Spanish bombs.

Publicado: 18 septiembre, 2014 en Música, Reflexiones

Todo comenzó, con un festival.

La Rubia bollera borracha del pueblo, el BolloClub y el BolloPandi; las milnos y las copas del RockShox. Porque aquí en Almu las niñas se van de copas los miércoles y cualquier excusa es buena para echarse unos litros en la playa. Que los inviernos se los pasa una de fiesta en el Arena y los veranos corren desde la terraza del Jaime, pasando por la Pelillera para terminar en el Soho y si el cuerpo lo permite, explotar en el Studio o en el Versátil.
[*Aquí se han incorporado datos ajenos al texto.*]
Lemma prefix_stop test f p k ks e r :
  (∀ t, sym t = k → test t = false) → steps p (k :: ks) e r → steps (withFuel (prefixLoop test f p)) (k :: ks) e r.
Proof. intros Ht Hp. apply steps_fuel. simpl. by apply (steps_if false). Qed.

Section levels.
  Context (pe : PM Expr) (ps : PM Select).

Definition level (lv : nat) : PM Expr :=
  match lv with
  | 0 => parseOr pe ps
  | 1 => parseAnd pe ps
  | 2 => parseNot pe ps
  | 3 => parseCmp pe ps
  | 4 => parseAdd pe
  | 5 => parseMul pe
  | 6 => parseUnary pe
  | _ => parsePrimary pe
  end.

Lemma binOp_none ops k t : sym t = k → symPunctIn ops k = false → binOp ops t = None.
Proof. intros Ht Hk. unfold binOp. by rewrite (punctIn_of _ _ _ Ht), Hk. Qed.
Lemma binOp_found ops x t : sym t = pn x → x ∈ ops → binOp ops t = Some (Binary x).
Proof.
  intros Ht Hx. unfold binOp. rewrite (punctIn_of _ _ _ Ht). unfold symPunctIn, pn. simpl.
  rewrite bool_decide_eq_true_2 by done. by injection Ht as _ ->.
Qed.

Lemma cmp_stop ks l k r : quiet 3 k = true → steps (parseAdd pe) ks l (k :: r) → steps (parseCmp pe ps) ks l (k :: r).
Proof.
  intros (_ & _ & H & _)%quiet_ops Hp. destruct (H ltac:(lia)) as (H1 & H2 & H3 & H4).
  eapply steps_bind; [done|]. apply steps_peek. intros t Ht.
  rewrite (punctIn_of _ _ _ Ht), !(isKw_of _ _ _ Ht), H1, H2, H3, H4. apply steps_ret.
Qed.

(** An expression of a level is one of the looser levels, before a symbol that
    does not continue it. *)
Lemma level_loose L lv k0 ks e k r :
  lv ≤ L ≤ 7 → quiet lv k = true → symPunct "-" k0 = false → (2 < L → symKw "not" k0 = false) →
  steps (level L) (k0 :: ks) e (k :: r) → steps (level lv) (k0 :: ks) e (k :: r).
Proof.
  intros Hlv Hq Hm Hn Hp. remember (L - lv) as d eqn:Hd. revert lv Hd Hlv Hq.
  induction d as [|d IH]; intros lv Hd Hlv Hq; [by replace lv with L by lia|].
  assert (steps (level (S lv)) (k0 :: ks) e (k :: r)) as H.
  { apply IH; [lia|lia|]. apply (quiet_up lv); [lia|done]. }
  pose proof (quiet_ops _ _ Hq) as (Q5 & Q4 & _ & Q1 & Q0).
  destruct lv as [|[|[|[|[|[|[|lv]]]]]]]; simpl in H |- *.
  - apply chain_stop; [|done]. intros t Ht. by rewrite (isKw_of _ _ _ Ht), Q0.
  - apply chain_stop; [|done]. intros t Ht. by rewrite (isKw_of _ _ _ Ht), Q1.
  - apply prefix_stop; [|done]. intros t Ht. rewrite (isKw_of _ _ _ Ht). apply Hn. lia.
  - apply cmp_stop; [|done]. done.
  - apply chain_stop; [|done]. intros t Ht. apply (binOp_none _ k); [done|apply Q4; lia].
  - apply chain_stop; [|done]. intros t Ht. apply (binOp_none _ k); [done|apply Q5; lia].
  - apply prefix_stop; [|done]. intros t Ht. by rewrite (isPunct_of _ _ _ Ht).
  - done.
Qed.
End levels.

(** ** Literals *)
Lemma digit_val_char d : (d < 10)%N → digit_val (pretty_N_char d) = Some (Z.of_N d).
Proof.
  intros Hd. assert (d = 0 ∨ d = 1 ∨ d = 2 ∨ d = 3 ∨ d = 4 ∨ d = 5 ∨ d = 6 ∨ d = 7 ∨ d = 8 ∨ d = 9)%N as H by lia.
  by repeat destruct H as [->|H]; [..|subst d].
Qed.

Lemma digits_pretty x s : digits_acc (pretty_N_go x s) 0 = digits_acc s (Z.of_N x).
Proof.
  revert s. induction (N.lt_wf_0 x) as [x _ IH]; intros s. destruct (decide (x = 0)%N) as [->|Hx]; [done|].
  rewrite pretty_N_go_step by lia. rewrite IH by (apply N.div_lt; lia). simpl.
  rewrite digit_val_char by (apply N.mod_lt; lia). f_equal. rewrite (N.div_mod x 10) at 3 by lia. lia.
Qed.
Lemma all_digits_pretty x s : all_chars is_digit s = true → all_chars is_digit (pretty_N_go x s) = true.
Proof.
  revert s. induction (N.lt_wf_0 x) as [x _ IH]; intros s Hs. destruct (decide (x = 0)%N) as [->|Hx]; [done|].
  rewrite pretty_N_go_step by lia. apply IH; [apply N.div_lt; lia|]. simpl. unfold is_digit at 1.
  by rewrite digit_val_char by (apply N.mod_lt; lia).
Qed.

Lemma FormatInt_nat i : (0 ≤ i)%Z → FormatInt i = pretty (Z.to_N i).
Proof. intros Hi. unfold FormatInt, pretty, pretty_Z. by destruct i. Qed.
Lemma FormatInt_digits i : (0 ≤ i)%Z → all_chars is_digit (FormatInt i) = true ∧ digits_acc (FormatInt i) 0 = Some i.
Proof.
  intros Hi. rewrite FormatInt_nat by done. unfold pretty, pretty_N. case_decide as H0.
  - by assert (i = 0)%Z as -> by lia.
  - split; [by apply all_digits_pretty|]. rewrite digits_pretty. simpl. f_equal. lia.
Qed.
Lemma FormatInt_ne i : FormatInt i ≠ EmptyString.
Proof.
  intros H. assert (FormatInt i ≠ FormatInt 0) as Hne by (rewrite H; done).
  destruct (decide (0 ≤ i)%Z) as [Hi|Hi].
  - destruct (FormatInt_digits i Hi) as [_ Hd]. rewrite H in Hd. simpl in Hd. injection Hd as <-. done.
  - unfold FormatInt, pretty, pretty_Z in H. destruct i; [lia|lia|]. done.
Qed.
(* ===== verification/Exec.v ===== *)
(** * Data manipulation (executor/executor.go: DDL, foreign keys, INSERT,
    UPDATE, DELETE)

    The statements run against any [Accessor], the engine or a transaction, as
    in the code; their theorems use its specification only.  A statement that
    fails half way leaves the writes it has done.

    A subquery of an IN is run by [execSelect], which calls back here; it is
    the argument [sel] of the definitions that reach it, and nothing is assumed
    of it: a query reads the accessor and does not change it. *)
From Stdlib Require Import Ascii.
From S2P Require Import Prelude GoStd Types Schema Wal Table Engine Txn Accessor Ast Eval.

Open Scope go_scope.

(** ** Results and errors *)
Record Result := MkResult {
  res_Columns : list string; res_Rows : list (list Value); res_Affected : Z }.

Definition errRelation (name : string) : error :=
  SQLError "42P01" "relation %s does not exist" [AStr name].
Definition errNotNull (col tbl : string) : error :=
  SQLError "23502" "null value in column %s of relation %s violates not-null constraint"
    [AStr col; AStr tbl].
Definition errDuplicate (tbl : string) : error :=
  SQLError "23505" "duplicate key value violates unique constraint on %s" [AStr tbl].
Definition errDuplicateID (tbl : string) (id : Z) : error :=
  SQLError "23505" "duplicate key value violates unique constraint on %s (id %d)" [AStr tbl; AInt id].

(** ** Helpers *)
Definition findDef (name : string) (defs : list TableDef) : option TableDef :=
  find (λ d, bool_decide (td_Name d = name)) defs.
La señora del primero que pregunta la hora a todo el que pasa cada cinco minutos, los locos del pueblo, el que me llama “madre”. El que está mal petao, el chulo de la puerta, Buba el portero, el “menos doce”, “el que vendía la carne donde tú vives”, las señoritas de vida alegre y sus ancianos novios.

Las aventuras que nos pasan con la niña de mi jefe, con la bollo que no entiende como sabe la gente que lo es y la que es el perfecto caballero; sin olvidarnos de la bollo al cuadrado (porque es panadera y es bollo a la vez) y de la que es un pedazo de pan, pero sin ser bollera.

A todas las personas que he conocido este año, las que vinieron para quedarse y las que simplemente pasaron fugazmente. Unas dejaron una cicatriz aquí y aquí y un par de huellas imborrables en mi alma; y otras simplemente me dieron un mal sabor de boca. Ha sido un año de emociones, de pasión, de furia, de secretos y mentiras; pero sobretodo, ha sido un año de amor. De mucho amor.

Ha sido el año de crecer profesionalmente y de madurar como persona in-dependiente, de aprender a tomar decisiones por una vez en la vida (con la cabeza y no con el corazón); de tener que decir adiós sin quererlo, de afrontar realidades con el “no puedo” por bandera, y con el “te quiero” en el corazón.

He llorado, he amado, he viajado, he sido el hombro de muchas personas y el escudo de otras, su espada, su amiga, su confidente; la compañera de juergas, la de “nos echamos dos y nos vamos”, la que está en la sombra y sabe toda la verdad, el ama de llaves de los secretos o la detonadora de la caja de Pandora. He sido mediadora, hermana, enfermera, celestina y ángel de la guarda.
He sido yo un año más un poquito más.

En definitiva, han sido 365 días de Spanish bombs: han sido 12 lunas de Clara, de Sara, de Lucía, de Laura y de Lidia; para luego ampliarse en Aida, Juan, Bertin, las Cuquis, la Seño Rosa y la Seño Paqui, Dimi y Nacho, Dani, David y Javi.
Pero también de visitas de mis niñas, de las de siempre; y de mi hermano gemelo rubio.

Ha sido el año de la música, de los mil conciertos a los que he ido con amigos, sola y hasta con mi madre. De dedicarnos temas pachangueros a voces en el paseo y de pedir temazos rockeros en las discotecas chonis. Hemos puesto banda sonora a nuestras salidas y recogidas, a nuestros encuentros y hasta a las personalidades. El año de ponerle canción a una mirada y hasta a una vida.

El año en que el himno del pueblo ha sido el “Spanish bombs, yo te quiero in-finito, yo te quiero, oh mi corazón.”